PRIMAVERA DE DOMINGO



Ele diz que o branco fica tão bom quanto o azul ou o florido. Que tanto faz o cabelo preso ou solto. Vestido curto, logo abaixo dos joelhos ou mais comprido. As marcas de expressão que surgem quando sorrio, ele adora. Me conta que são duas linhas ao lado do olho direito e do olho esquerdo são três. Observa, contempla, enumera. Vê graça nos detalhes em que nunca reparei.
Enquanto ele trabalha me acomodo na rede e leio. Finjo não perceber que me olha de soslaio. Simulo surpresa quando ele diz que me viu chorar imersa nas palavras ou quando, comigo, para elas sorri. Mulherzinha. Frágil e doce mulherzinha. Como jamais sonhara ser um dia.

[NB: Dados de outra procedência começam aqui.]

(** A step of the appender. *)
Definition sink_do (t : nat) (a : act aop) (s : slog) : option slog :=
  match sink_step (sink s) t a with
  | Some (c, e) => Some (Slog (times s) (level s) c (hist s ++ e) (said s) (failed s))
  | None => None
  end.

Definition slog_step (a : sact) (s : slog) : option slog :=
  match a with
  | SLog t st =>
      if is_idle t (sink s) then
      match format (level s) (time_of t s) st with
      | inl _ => Some (Slog (times s) (level s) (sink s) (hist s) (said s) true)
      | inr (time, []) => Some (Slog (<[t := time]> (times s)) (level s) (sink s) (hist s) (said s) (failed s))
      | inr (time, line) =>
          sink_do t (Invoke (OAppend t line))
            (Slog (<[t := time]> (times s)) (level s) (sink s) (hist s) (said s ++ [(t, st)]) (failed s))
      end else None
  | SExit t => sink_do t (Invoke (OExit t)) s
  | SStop t => sink_do t (Invoke OStop) s
  | SStep t => sink_do t Step s
  end.

Fixpoint slog_run (l : list sact) (s : slog) : option slog :=
  match l with
  | [] => Some s
  | a :: l' => match slog_step a s with Some s' => slog_run l' s' | None => None end
  end.

(** The statements of thread [t] that the level lets through, in order. *)
Definition spoken (lvl : LogLevel) (t : nat) (l : list sact) : list statement :=
  omap (fun a => match a with
    | SLog u st => if decide (u = t /\ level_index lvl <= level_index (st_level st)) then Some st else None
    | _ => None end) l.

(** [InitLogging]: the appender [g] and the level. *)
Definition slog_init (lvl : LogLevel) (g : AsynLogAppender) (threads : nat) : slog :=
  Slog ∅ lvl (asyn_init g threads) [] [] false.

(** ** What a statement promises *)

(** The arguments are in range and fit the stream; [LL_ABORT] ends the process and is not
    among them. *)
Record stmt_ok (st : statement) : Prop := {
  so_level : st_level st <> NUM_LOG_LEVEL /\ st_level st <> LL_ABORT;
  so_garbage : blen (st_garbage st) = S_MAX_BUFF_SZ;
  so_now : S_MS_PER_SEC <= st_now st < 2 ^ 63;
  so_time : tm_ok (localtime_r (Z.quot (st_now st) S_MS_PER_SEC));
  so_args : Forall arg_ok (st_args st);
  so_fit : sum_with needs (st_args st) + blen (st_loc st) + blen (st_func st) + 60 <= S_MAX_BUFF_SZ
}.

(** The line of a statement: time, level, the texts of the arguments, place, function. *)
Definition line_of (st : statement) (line : bytes) : Prop :=
  exists ts, Forall2 shows (st_args st) ts /\
    line = line_head localtime_r (st_level st) (st_now st) ++ mjoin ts ++ st_loc st ++ st_func st ++ newline.

Lemma format_ok lvl time st :
  stmt_ok st -> cache_ok localtime_r time ->
  exists time' line, format lvl time st = inr (time', line) /\ cache_ok localtime_r time' /\
    if level_index (st_level st) <? level_index lvl then line = [] else line_of st line /\ line <> [].
Proof.
  intros [[H1 _] H2 H3 H4 H5 H6] Hc. unfold format.
  pose proof (slog_statement_ok (ok:=fun _ => True) (received:=caught) (mark:=[]) (max:=S_MAX_BUFF_SZ) localtime_r
    (Z.le_refl _) (st_level st) (st_args st) (st_loc st) (st_func st) (st_now st) (st_garbage st)
    (SlogLogger.World time lvl (Catch [])) H1 H2 I Hc H3 H4 H5 H6) as H.
  cbn [s_global_level thread_time g_global_appender] in H. destruct (_ <? _).
  - rewrite H. by exists time, [].
  - destruct H as (w'&ts&->&_&_&Hc'&Hts&Hrec). cbn [bind]. cbn in Hrec. eexists _, _. split; [reflexivity|]. split; [done|].
    rewrite Hrec. split; [by exists ts|]. intros [_ [_ [_ [_ E]%app_nil]%app_nil]%app_nil]%app_nil. discriminate E.
Qed.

Ele imita meu jeito de fechar a geladeira com os flancos e, quando preparo o almoço, diz que alcachofras à veneziana não seriam tão saborosas se não tivesse visto meus gestos durante o preparo. Cronometra meus passos. Me persegue pela cozinha e me conduz ao conforto do algodão branco em seu quarto.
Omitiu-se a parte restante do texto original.